Un sistema di truffe ai danni di istituti di credito andato avanti per quattro anni, dal 2019 al 2023. È questa l’accusa della Procura di Brindisi, che ha chiuso le indagini nei confronti di 145 persone accusate, a vario titolo, di 252 imputazioni: associazione per delinquere, riciclaggio, indebite percezione di erogazioni pubbliche, malversazioni di erogazioni pubbliche e truffa.

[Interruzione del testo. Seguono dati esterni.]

Lemma inv_live_serve now s d m1 : frames true id m m1 → after m tok (live_serve tok id now s d m1).
Proof.
  intros F. unfold live_serve.
  pose proof (frames_new_token true id m (set_waiting id Offered m1)) as Fn.
  destruct (new_token _) as [k m2]. apply inv_goto. auto with frames.
Qed.
Lemma inv_live_post now status post s d : after m tok (live_post cf tok id now status post s d m).
Proof.
  unfold live_post. set (d' := d <| dl_standing ::= _ |>). clearbody d'.
  destruct (dl_standing d'); [apply inv_live_serve, frames_refl|].
  destruct post; [apply inv_live_serve; auto with frames|auto with frames].
Qed.

Lemma frames_watchdog now status sv sv' m1 : watchdog now status sv m = (sv', m1) → frames true id m m1.
Proof.
  unfold watchdog. intros Hw. destruct (sv_watchdog sv); repeat case_match; injection Hw as _ <-; auto with frames.
Qed.
Lemma frames_send_event ev sv sv' m1 : on_send_event id ev sv m = (sv', m1) → frames true id m m1.
Proof. unfold on_send_event. intros Hw. destruct ev; injection Hw as _ <-; auto with frames. Qed.

Lemma inv_live_served sv r now beacon d : after m tok (live_served tok id sv r now beacon d m).
Proof.
  unfold live_served. destruct r; [auto with frames|].
  destruct (sv_delivered sv).
  { destruct (mg_transfers _ !! id); apply inv_leave; auto with frames. }
  destruct (sv_recipient_cancelled sv); [destruct (dl_standing d); auto with frames|].
  destruct (is_cancelled _ _); [auto with frames|].
  destruct (sv_offloaded sv); [auto with frames|].
  destruct (sv_seen_not_connected sv); auto with frames.
Qed.

Lemma inv_delivery_deposit_failed now e d m1 :
  frames true id m m1 → after m tok (Delivery.deposit_failed tok id now e d m1).
Proof. intros F. destruct e; cbn [Delivery.deposit_failed]; auto with frames. Qed.

Lemma inv_maybe_deposit park_now now fresh d m1 :
  frames true id m m1 → after m tok (maybe_deposit cf fs tok id park_now now fresh d m1).
Proof.
  intros F. unfold maybe_deposit. destruct (_ && _); [|auto with frames].
  pose proof (frames_deposit_begin fs m1 id true (deposit_relay cf d) (dl_source d)
    (fallback_opts id m1) fresh) as F2.
  destruct (deposit_begin _ _ _ _ _ _ _) as [[phase|e] m2]; cbn in F2.
  - apply inv_goto. by eapply frames_trans.
  - apply inv_delivery_deposit_failed. by eapply frames_trans.
Qed.

Lemma inv_deliver_relay online now fresh d : after m tok (deliver_relay cf fs tok id online now fresh d m).
Proof.
  unfold deliver_relay. destruct (dl_live_only d); [destruct (_ && _); auto with frames|].
  destruct (_ && _); [auto with frames|]. apply inv_maybe_deposit, frames_refl.
Qed.

Lemma frames_park_says ev m1 : frames true id m m1 → frames true id m (park_says id ev m1).
Proof. intros F. destruct ev; cbn [park_says]; auto with frames. Qed.

Lemma inv_parked out prep now unix fresh d : after m tok (parked cf fs tok id out prep now unix fresh d m).
Proof.
  unfold parked. destruct out as [out|]; [|apply inv_maybe_deposit; auto with frames].
  set (offer := match dl_standing d with Some _ => _ | None => _ end). clearbody offer.
  destruct (parked_confirm_spec unix id out offer (dl_relay d) (dl_recipient d)
    (clear_deposit_now id (fill_prep id prep m))) as (w & m2 & Eq & F2 & Hs2).
  eapply (inv_followed_ends m tok id m2 w); [done|done|apply F2; auto with frames|done|].
  rewrite core_leave. by rewrite Eq.
Qed.

Lemma inv_deposited now unix r d m1 : frames true id m m1 → after m tok (deposited cf tok id now unix r d m1).
Proof.
  intros F. unfold deposited. destruct r as [out|e]; [|by apply inv_delivery_deposit_failed].
  destruct (offline_confirm_spec id (deposit_relay cf d) (dl_relay d) out
    (sat_add unix OFFLINE_TTL_SECS) (drop_held id m1)) as (w & m2 & Eq & F2 & Hs2).
  apply frames_weaken in F.
  eapply (inv_followed_ends m tok id m2 w); [done|done|apply F2; auto with frames|done|].
  rewrite core_leave. by rewrite Eq.
Qed.
(* ===== verification/HeldSteps.v ===== *)
(** * Held sends through every step *)
From S2P Require Import Prelude.
From S2P Require Import Text.
From S2P Require Import SyncTypes.
From S2P Require Import Store.
From S2P Require Import Link.
From S2P Require Import UploadClient.
From S2P Require Import Seeds.
From S2P Require Import Tickets.
From S2P Require Import Transfers.
From S2P Require Import Records.
From S2P Require Import ManagerState.
From S2P Require Import Manager.
From S2P Require Import Watching.
From S2P Require Import Uploading.
From S2P Require Import Delivery.
From S2P Require Import Landing.
From S2P Require Import Receiving.
From S2P Require Import Sharing.
From S2P Require Import Restart.
From S2P Require Import ManagerRuns.
From S2P Require Import ManagerFrames.
From S2P Require Import ManagerInv.
From S2P Require Import ManagerSteps.
From S2P Require Import ManagerFacts.
From S2P Require Import HeldInv.
Local Open Scope Z_scope.

(** One operation, or one spawn of a task of a transfer that is not a held send. *)
Ltac kf_go :=
  first
    [ lazymatch goal with
      | Hun : ?m.(mg_held) !! ?id = None |- kf ?id ?m (spawn _ _ ?m1) =>
          let F := fresh "F" in
          assert (kf id m m1) as F;
            [|apply kf_spawn; [intros _; exact (kf_unheld id m m1 F Hun)|exact F]]
      | |- kf _ _ (spawn_detached _ _) => apply kf_spawn_detached; [done|]
      | |- kf _ _ (spawn _ _ _) => apply kf_spawn; [done|]
      end
    | kf_step ].

Section own_steps.
Context (cf : Config) (fs : Fs) (m : Manager) (tok : nat) (id : Z).

Lemma kf_offline_confirm relay offer_relay out expires m1 :
  kf id m m1 → kf id m (spawn_offline_confirm id relay offer_relay out expires m1).
Proof. intros F. unfold spawn_offline_confirm, set_ticket, set_progress. repeat kf_go. Qed.

Lemma kf_deposit_step relay recipient payload name note opts phase i s m1 :
  deposit_step cf fs id relay recipient payload name note opts phase i m = Some (s, m1) → kf id m m1.
Proof.
  unfold deposit_step. intros Hstep. destruct phase, i as [?|? ?|[?|[]]|[]]; try done;
    apply some_pair in Hstep as [_ <-]; cbn [worth_keeping]; unfold set_progress; repeat kf_go.
Qed.

Section plain.
Context (Hun : m.(mg_held) !! id = None).

Lemma kf_upload_failed e d m1 : kf id m m1 → kf id m (Uploading.deposit_failed tok id e d m1).
Proof. intros F. destruct e; cbn [Uploading.deposit_failed]; repeat kf_go. Qed.
(* ===== verification/MigrateFacts.v ===== *)
(** * Reading records that an older build wrote

    [load_sendtos] moves the records of an older shape to the new one.  Nothing is lost on
    the way, and the second reading finds what the first one did. *)
From stdpp Require Import pretty.
From S2P Require Import Prelude.
From S2P Require Import Text.
From S2P Require Import Rendezvous.
From S2P Require Import Tickets.
From S2P Require Import Transfers.
From S2P Require Import Records.
Local Open Scope Z_scope.

(** ** Names *)

Lemma starts_with_spec p s : starts_with p s = true ↔ ∃ rest, bytes_of s = bytes_of p ++ rest.
Proof.
  unfold starts_with, after. rewrite bool_decide_eq_true. split.
  - intros [r Hr]. destruct (strip_prefix _ _) as [l|] eqn:E; [|done].
    apply strip_prefix_Some in E. by exists l.
  - intros [rest E]. rewrite E, (proj2 (strip_prefix_Some (bytes_of p) _ rest) eq_refl). by eexists.
Qed.
Lemma record_name_bytes p id : bytes_of (record_name p id) = bytes_of p ++ bytes_of (pretty id) ++ bytes_of ".pc".
Proof. unfold record_name. by rewrite !bytes_of_app. Qed.
Lemma record_name_starts p id : starts_with p (record_name p id) = true.
Proof. apply starts_with_spec. rewrite record_name_bytes. by eexists. Qed.
Lemma record_name_ends p id : ends_with ".pc" (record_name p id) = true.
Proof. unfold ends_with. apply bool_decide_eq_true. rewrite record_name_bytes, app_assoc. by eexists. Qed.
#[export] Instance record_name_inj p : Inj (=) (=) (record_name p).
Proof.
  intros i j E. apply (f_equal bytes_of) in E. rewrite !record_name_bytes in E.
  apply (inj (app _)), (inj (.++ _)), (f_equal string_of) in E. rewrite !string_of_bytes_of in E. by apply (inj pretty) in E.
Qed.
Lemma other_kind s : starts_with "sendto2-" s = true → starts_with "sendto-" s = false.
Proof.
  intros [r Hr]%starts_with_spec. apply not_true_iff_false. intros [r' Hr']%starts_with_spec.
  rewrite Hr in Hr'. by cbn in Hr'.
Qed.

Tra loro ci sono anche Nicola e Michele Didonna, padre e figlio di 70 e 46 anni: il primo è attualmente capogruppo in consiglio comunale a Brindisi con il partito Futuro Nazionale ed è accusato di truffa, malversazione di erogazione pubbliche e indebita percezione pubblica. Il figlio, che è stato assessore dal 2016 al 2017, secondo l’accusa è parte integrante delle associazioni a delinquere che, una volta ottenuti i finanziamenti, divideva le somme di denaro (anche 30mila euro a pratica) attraverso bonifici bancari o prelievi in contanti per scopi diversi rispetto alle finalità delle singole attività imprenditoriali. Secondo le imputazioni, Michele Didonna ha individuato personalmente o tramite suoi collaboratori gli imprenditori a cui intestare le richieste di finanziamento, con copertura pubblica, in assenza di merito creditizio e sulla base di false informazioni reddituali, di fatturato o di spesa salariale. Nell’inchiesta della Procura, coordinata dal pubblico ministero Francesco Carluccio e condotta dalla guardia di finanza, sono coinvolti professionisti che vivono e operano tra le province di Brindisi e Lecce, tra cui commercialisti ed una dipendente della Banca Popolare Pugliese.